I need to modify this (working) code and replace CryptoJS
functions with native JS.
The variable b64encoded
has the correct value, but my attempt with native code (encodedIncorrect
) is not. Can you help feed btoa
the correct input?
Working, but 3rd party libs cannot be used on the platform I'm developing for:
const encrypted = CryptoJS.HmacSHA1("message", "secret");
// encrypted = "0caf649feee4953d87bf903ac1176c45e028df16" << Hexadecimal encoded string
const b64encoded = CryptoJS.enc.Base64.stringify(encrypted);
// b64encoded = "DK9kn+7klT2Hv5A6wRdsReAo3xY="
Not working, specifically the encoding of a binary string by btoa
:
const encrypted_vendor = VENDOR.hmacSHA1("message", "secret") // Vendor-provided HMAC-SHA1 func
// encrypted_vendor = "0caf649feee4953d87bf903ac1176c45e028df16"

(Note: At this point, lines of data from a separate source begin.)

(** A trigger and all the triggers inside it. *)
Fixpoint subtriggers (t : TriggerSpec) : list TriggerSpec :=
  t :: match t with
       | TriggerSpec.All ts | TriggerSpec.Any ts | TriggerSpec.Sequence ts _ =>
           flat_map subtriggers ts
       | TriggerSpec.Not t => subtriggers t
       | _ => []
       end.

(** What one node of a trigger must satisfy. *)
Definition trigger_node_ok (hotkeys : gset string) (t : TriggerSpec) : Prop :=
  match t with
  | TriggerSpec.File path _ _ => is_absolute path = true
  | TriggerSpec.Power _ (Some value) _ => value <= 100
  | TriggerSpec.Process name _ | TriggerSpec.Service name _ => is_Some name
  | TriggerSpec.Port port _ _ => is_Some port
  | TriggerSpec.Hotkey name => name ∈ hotkeys
  | TriggerSpec.All ts | TriggerSpec.Any ts => ts <> []
  | TriggerSpec.Sequence steps within =>
      (2 <= length steps)%nat /\ within <> 0 /\ forall s, s ∈ steps -> is_sequence s = false
  | _ => True
  end.

Definition trigger_ok (hotkeys : gset string) (t : TriggerSpec) : Prop :=
  (trigger_height t <= 16)%nat /\ forall u, u ∈ subtriggers t -> trigger_node_ok hotkeys u.

Fixpoint condition_height (c : ConditionSpec) : nat :=
  match c with
  | ConditionSpec.All cs | ConditionSpec.Any cs =>
      foldr (fun x h => Nat.max (S (condition_height x)) h) 0%nat cs
  | ConditionSpec.Not c => S (condition_height c)
  | _ => 0
  end.

Fixpoint subconditions (c : ConditionSpec) : list ConditionSpec :=
  c :: match c with
       | ConditionSpec.All cs | ConditionSpec.Any cs => flat_map subconditions cs
       | ConditionSpec.Not c => subconditions c
       | _ => []
       end.

Definition condition_node_ok `{EngineEnv} (c : ConditionSpec) : Prop :=
  match c with
  | ConditionSpec.All cs | ConditionSpec.Any cs => cs <> []
  | ConditionSpec.TimeWindow start end_ _ _ => is_Some (parse_hm start) /\ is_Some (parse_hm end_)
  | ConditionSpec.PathExists path _ | ConditionSpec.Mounted path _ => is_absolute path = true
  | ConditionSpec.Power _ (Some value) _ => value <= 100
  | ConditionSpec.SensorHealthy sensor _ => sensor ∈ known_sensors
  | _ => True
  end.

Definition condition_ok `{EngineEnv} (c : ConditionSpec) : Prop :=
  (condition_height c <= 16)%nat /\ forall u, u ∈ subconditions c -> condition_node_ok u.

(** Heights and node checks of a list of children. *)
Lemma list_height_bound {A} (height : A -> nat) l d :
  (foldr (fun x h => Nat.max (S (height x)) h) 0 l + d <= 16)%nat
  <-> (d <= 16)%nat /\ forall x, x ∈ l -> (height x + S d <= 16)%nat.
Proof.
  induction l as [|x l IH]; simpl.
  - split; [|lia]. intros ?. split; [lia|]. intros x Hx. by inversion Hx.
  - setoid_rewrite elem_of_cons. split.
    + intros Hm. destruct (proj1 IH) as [? Hl]; [lia|]. split; [done|].
      intros y [->|Hy]; [lia|by apply Hl].
    + intros [Hd Hall]. assert (height x + S d <= 16)%nat by (apply Hall; auto).
      assert (foldr (fun x h => Nat.max (S (height x)) h) 0 l + d <= 16)%nat; [|lia].
      apply IH. split; [done|]. auto.
Qed.

Lemma elem_of_flat_map {A B} (f : A -> list B) l y :
  y ∈ flat_map f l <-> exists x, x ∈ l /\ y ∈ f x.
Proof. rewrite list_elem_of_In, in_flat_map. by setoid_rewrite <- list_elem_of_In. Qed.

(** One induction for the recursion of both validators: children checked one
    level deeper, against height and nodes counted from the root. *)
Lemma children_nil {A E} (validate : A -> nat -> list E) (height : A -> nat) (sub : A -> list A)
    (P : A -> Prop) (l : list A) (d : nat) :
  Forall (fun x => forall d, validate x d = [] <->
            (height x + d <= 16)%nat /\ forall u, u ∈ sub x -> P u) l ->
  (d <= 16)%nat ->
  (forall x, x ∈ l -> validate x (S d) = [])
  <-> (foldr (fun x h => Nat.max (S (height x)) h) 0 l + d <= 16)%nat
      /\ forall u, u ∈ flat_map sub l -> P u.
Proof.
  rewrite Forall_forall. intros IH Hd. rewrite list_height_bound.
  setoid_rewrite elem_of_flat_map. split.
  - intros Hv. split; [split; [done|]|].
    + intros x Hx. apply (proj1 (IH x Hx (S d)) (Hv x Hx)).
    + intros u (x & Hx & Hu). apply (proj1 (IH x Hx (S d)) (Hv x Hx)). done.
  - intros [[_ Hh] Hp] x Hx. apply (IH x Hx). split; [by apply Hh|eauto].
Qed.

Lemma validate_trigger_leaf t rule depth hotkeys :
  match t with
  | TriggerSpec.All _ | TriggerSpec.Any _ | TriggerSpec.Not _ | TriggerSpec.Sequence _ _ => False
  | _ => True
  end ->
  validate_trigger t rule depth hotkeys = []
  <-> (depth <= 16)%nat /\ trigger_node_ok hotkeys t.
Proof.
  intros Hleaf. destruct t; simpl in Hleaf; try done; simpl;
    (destruct (Nat.ltb_spec 16 depth); [split; [done|lia]|]);
    repeat case_match; autorewrite with validation; unfold is_Some; naive_solver.
Qed.

(** The composite cases: refuse past the depth limit, otherwise split the
    appended error lists and use [children_nil] for the children. *)
Ltac composite validate IH :=
  simpl; setoid_rewrite elem_of_cons;
  lazymatch goal with |- context [(16 <? ?depth)%nat] =>
    let Hd := fresh "Hd" in
    destruct (Nat.ltb_spec 16 depth) as [?|Hd]; [split; [done|lia]|];
    pose proof (children_nil validate _ _ _ _ _ IH Hd);
    rewrite ?app_nil, ?error_if_nil, ?is_nil_false, ?flat_map_nil; naive_solver
  end.

Lemma validate_trigger_nil t rule depth hotkeys :
  validate_trigger t rule depth hotkeys = []
  <-> (trigger_height t + depth <= 16)%nat
      /\ forall u, u ∈ subtriggers t -> trigger_node_ok hotkeys u.
Proof.
  revert depth. induction t as [t Hleaf|ts IH|ts IH|t IH|ts within IH] using TriggerSpec.nested_ind;
    intros depth.
  - rewrite validate_trigger_leaf by done.
    destruct t; simpl in Hleaf; try done; simpl; setoid_rewrite list_elem_of_singleton; naive_solver.
  - composite (fun t d => validate_trigger t rule d hotkeys) IH.
  - composite (fun t d => validate_trigger t rule d hotkeys) IH.
  - simpl. setoid_rewrite elem_of_cons.
    destruct (Nat.ltb_spec 16 depth); [split; [done|lia]|].
    rewrite IH, Nat.add_succ_r. naive_solver.
  - simpl. setoid_rewrite elem_of_cons.
    destruct (Nat.ltb_spec 16 depth) as [?|Hd]; [split; [done|lia]|].
    pose proof (children_nil (fun t d => validate_trigger t rule d hotkeys) _ _ _ _ _ IH Hd).
    rewrite !app_nil, !error_if_nil, flat_map_nil, Nat.ltb_ge, Z.eqb_neq.
    setoid_rewrite app_nil. setoid_rewrite error_if_nil. naive_solver.
Qed.

Lemma validate_condition_nil `{EngineEnv} c rule depth :
  validate_condition c rule depth = []
  <-> (condition_height c + depth <= 16)%nat
      /\ forall u, u ∈ subconditions c -> condition_node_ok u.
Proof.
  revert depth. induction c as [c Hleaf|cs IH|cs IH|c IH] using ConditionSpec.nested_ind;
    intros depth.
  - destruct c; simpl in Hleaf; try done; simpl; setoid_rewrite list_elem_of_singleton;
      (destruct (Nat.ltb_spec 16 depth); [split; [done|lia]|]);
      repeat case_match; autorewrite with validation; rewrite ?is_none_false; naive_solver.
  - composite (fun c d => validate_condition c rule d) IH.
  - composite (fun c d => validate_condition c rule d) IH.
  - simpl. setoid_rewrite elem_of_cons.
    destruct (Nat.ltb_spec 16 depth); [split; [done|lia]|].
    rewrite IH, Nat.add_succ_r. naive_solver.
Qed.

(** ** Actions *)
Definition action_ok (config : Config) (vaults modes : gset string) (action : ActionSpec) : Prop :=
  let daemon := config_daemon config in
  match action with
  | ActionSpec.LockVault vault | ActionSpec.UnlockVault vault => vault ∈ vaults
  | ActionSpec.Unmount path => is_absolute path = true
  | ActionSpec.InterfaceState interface _ => valid_interface_name interface = true
  | ActionSpec.Service name _ => valid_unit_name name = true
  | ActionSpec.TerminateProcess process _ => process ∈ daemon_managed_processes daemon
  | ActionSpec.CaptureEvidence paths destination =>
      is_absolute destination = true /\ forall p, p ∈ paths -> is_absolute p = true
  | ActionSpec.SetMode mode => mode ∈ modes
  | ActionSpec.Exec executable _ digest environment =>
      is_absolute executable = true
      /\ paths_contain (daemon_allowed_executables daemon) executable = true
      /\ (exists d, digest = Some d /\ len d = 64 /\ all_chars is_ascii_hexdigit d = true)
      /\ forall key value, environment !! key = Some value ->
           all_chars environment_key_char key = true
  | ActionSpec.NetworkIsolation _ | ActionSpec.Notify _ _ _ => True
  end.

Lemma existsb_false {A} (f : A -> bool) l : existsb f l = false <-> forall x, x ∈ l -> f x = false.
Proof.
  rewrite <- not_true_iff_false, existsb_exists. setoid_rewrite <- list_elem_of_In.
  setoid_rewrite <- not_true_iff_false. naive_solver.
Qed.

Lemma any_bad_environment_key_false environment :
  any_bad_environment_key environment = false
  <-> forall key value, environment !! key = Some value ->
        all_chars environment_key_char key = true.
Proof.
  unfold any_bad_environment_key. rewrite existsb_false. split.
  - intros Hall key value Hl. specialize (Hall (key, value)).
    rewrite elem_of_map_to_list, negb_false_iff in Hall. by apply Hall.
  - intros Hall [key value] Hkv%elem_of_map_to_list. apply negb_false_iff. by eapply Hall.
Qed.

Lemma validate_action_nil action rule config vaults modes :
  validate_action action rule config vaults modes = [] <-> action_ok config vaults modes action.
Proof.
  destruct action; simpl; autorewrite with validation; try done.
  - rewrite existsb_false. setoid_rewrite negb_false_iff. done.
  - rewrite any_bad_environment_key_false. destruct expected_sha256; simpl;
      autorewrite with validation; naive_solver.
Qed.

(** ** Sections of named items *)
Lemma fold_names_seen {A} (name : A -> string) check items seen :
  (fold_names name check items seen).2 = list_to_set (map name items) ∪ seen.
Proof.
  revert seen. induction items as [|item items IH]; intros seen; simpl; [set_solver|].
  specialize (IH ({[name item]} ∪ seen)).
  destruct (fold_names name check items ({[name item]} ∪ seen)). simpl in *. set_solver.
Qed.

Lemma fold_names_nil {A} (name : A -> string) check items seen :
  (forall item, check true item <> []) ->
  (fold_names name check items seen).1 = []
  <-> (forall item, item ∈ items -> check false item = [] /\ name item ∉ seen)
      /\ NoDup (map name items).
Proof.
  intros Hdup. revert seen. induction items as [|item items IH]; intros seen; simpl.
  { split; [|done]. intros _. split; [|constructor]. intros item Hi. by inversion Hi. }
  specialize (IH ({[name item]} ∪ seen)).
  destruct (fold_names name check items ({[name item]} ∪ seen)) as [rest seen'].
  simpl in *. rewrite app_nil, IH, NoDup_cons, elem_of_map. split.
  - intros [Hc [Hall Hnd]]. case_bool_decide as Hin; [by apply Hdup in Hc|].
    split; [|split; [|done]].
    + intros i [->|Hi]%elem_of_cons; [done|]. destruct (Hall i Hi). set_solver.
    + intros (i & Hn & Hi). destruct (Hall i Hi). set_solver.
  - intros [Hall [Hfresh Hnd]]. destruct (Hall item) as [Hc Hin]; [by left|].
    rewrite bool_decide_eq_false_2 by done. split; [done|]. split; [|done].
    intros i Hi. destruct (Hall i) as [? ?]; [by right|]. split; [done|].
    rewrite elem_of_union, elem_of_singleton. naive_solver.
Qed.

(** ** Valid configurations *)
Record DaemonValid (daemon : DaemonConfig) : Prop := {
  dv_socket_absolute : is_absolute (daemon_socket_path daemon) = true;
  dv_state_absolute : is_absolute (daemon_state_path daemon) = true;
  dv_poll_interval : daemon_poll_interval daemon <> 0;
  dv_event_buffer : 16 <= daemon_event_buffer daemon;
  dv_executables_absolute : forall path,
    path ∈ daemon_allowed_executables daemon -> is_absolute path = true;
}.

Section spec.
Context `{EngineEnv} `{Regex}.

Record ModesValid (modes : list ModeConfig) : Prop := {
  mv_names : forall mode, mode ∈ modes -> valid_identifier (mode_name mode) = true;
  mv_unique : NoDup (map mode_name modes);
  mv_initial : (length (List.filter mode_initial modes) <= 1)%nat;
}.

Record VaultValid (vault : VaultConfig) : Prop := {
  vv_name : valid_identifier (vault_name vault) = true;
  vv_path : is_absolute (vault_path vault) = true;
  vv_gocryptfs : vault_adapter vault = VaultAdapter.Gocryptfs ->
    exists encrypted mount, vault_encrypted_path vault = Some encrypted
      /\ vault_mount_path vault = Some mount
      /\ is_absolute encrypted = true /\ is_absolute mount = true;
  vv_keyring : forall description, vault_keyring_description vault = Some description ->
    bad_keyring_description description = false;
}.

Record HotkeyValid (hotkey : HotkeyConfig) : Prop := {
  hv_name : valid_identifier (hotkey_name hotkey) = true;
  hv_device : is_absolute (hotkey_device hotkey) = true;
  hv_sequence_bounds : (1 <= length (hotkey_sequence hotkey) <= 32)%nat;
  hv_within : hotkey_within hotkey <> 0;
  hv_keys : forall key, key ∈ hotkey_sequence hotkey -> valid_key_name key = true;
}.

Record RuleValid (config : Config) (rule : Rule) : Prop := {
  rv_id : valid_identifier (rule_id rule) = true;
  rv_actions_nonempty : rule_actions rule <> [];
  rv_trigger :
    trigger_ok (list_to_set (map hotkey_name (config_hotkeys config))) (rule_trigger rule);
  rv_when : forall condition, rule_when rule = Some condition -> condition_ok condition;
  rv_actions : forall action, action ∈ rule_actions rule ->
    action_ok config (list_to_set (map vault_name (config_vaults config)))
      (list_to_set (map mode_name (config_modes config))) action;
}.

// Split hex string into two-character byte representations for binary conversion
function splitHex(hexString) {
let chunks = [];
for (var i = 0, charsLength = hexString.length; i < charsLength; i += 2) {
chunks.push(hexString.substring(i, i + 2));
}
}
// Convert hex characters to binary value
function hexCharToBinary(value) {
return (parseInt(value, 16).toString(2)).padStart(8, '0');
}
binaryChunks = splitHex(encrypted)
var binaryStr = ""
binaryChunks.forEach(i => binaryStr += hexCharToBinary(i))
// binaryStr = "0000110010101111011001001001111111101110111001001001010100111101100001111011111110010000001110101100000100010111011011000100010111100000001010001101111100010110"
encodedIncorrect = btoa(binaryStr)
// encodedIncorrect = "MDAwMDExMDAxMDEwMTExMTAxMTAwMTAwMTAwMTExMTExMTEwMTExMDExMTAwMTAwMTAwMTAxMDEwMDExMTEwMTEwMDAwMTExMTAxMTExMTExMDAxMDAwMDAwMTExMDEwMTEwMDAwMDEwMDAxMDExMTAxMTAxMTAwMDEwMDAxMDExMTEwMDAwMDAwMTAxMDAwMTEwMTExMTEwMDAxMDExMA=="
I've also verified that the binary output is correct using this site (https://cryptii.com/pipes/binary-to-base64), which encodes it to the correct base64 when set to binary input.
You are encoding the string representation of the binary digits, not the actual data.
You need a binary string, which you can construct e.g. using String.fromCharCode:
const hexString = "0caf649feee4953d87bf903ac1176c45e028df16"
// split into two character groups (one byte each), see e.g.
// https://stackoverflow.com/questions/6259515/how-can-i-split-a-string-into-segments-of-n-characters
// using /.{1,2}/g may be preferrable for potential error handling
// but if there is always an even amount of characters, it doesn't matter.
let hexCharacterPairs = hexString.match(/../g);
// parse two hex characters as number
let bytes = hexCharacterPairs.map(e => parseInt(e, 16));
// generate symbols from the bytes
let binaryStringSymbols = bytes.map(e => String.fromCharCode(e));
// get a string from all the symbols
let binaryString = binaryStringSymbols.join("");
// use the binary string to get a base64 encode
let base64 = btoa(binaryString);
console.log(base64);
// or in one line
console.log(btoa("0caf649feee4953d87bf903ac1176c45e028df16".match(/../g).map(e => String.fromCharCode(parseInt(e, 16))).join("")));
Note, that the above snippet has no error handling, e.g. for odd numbers of characters in the input, invalid characters, etc.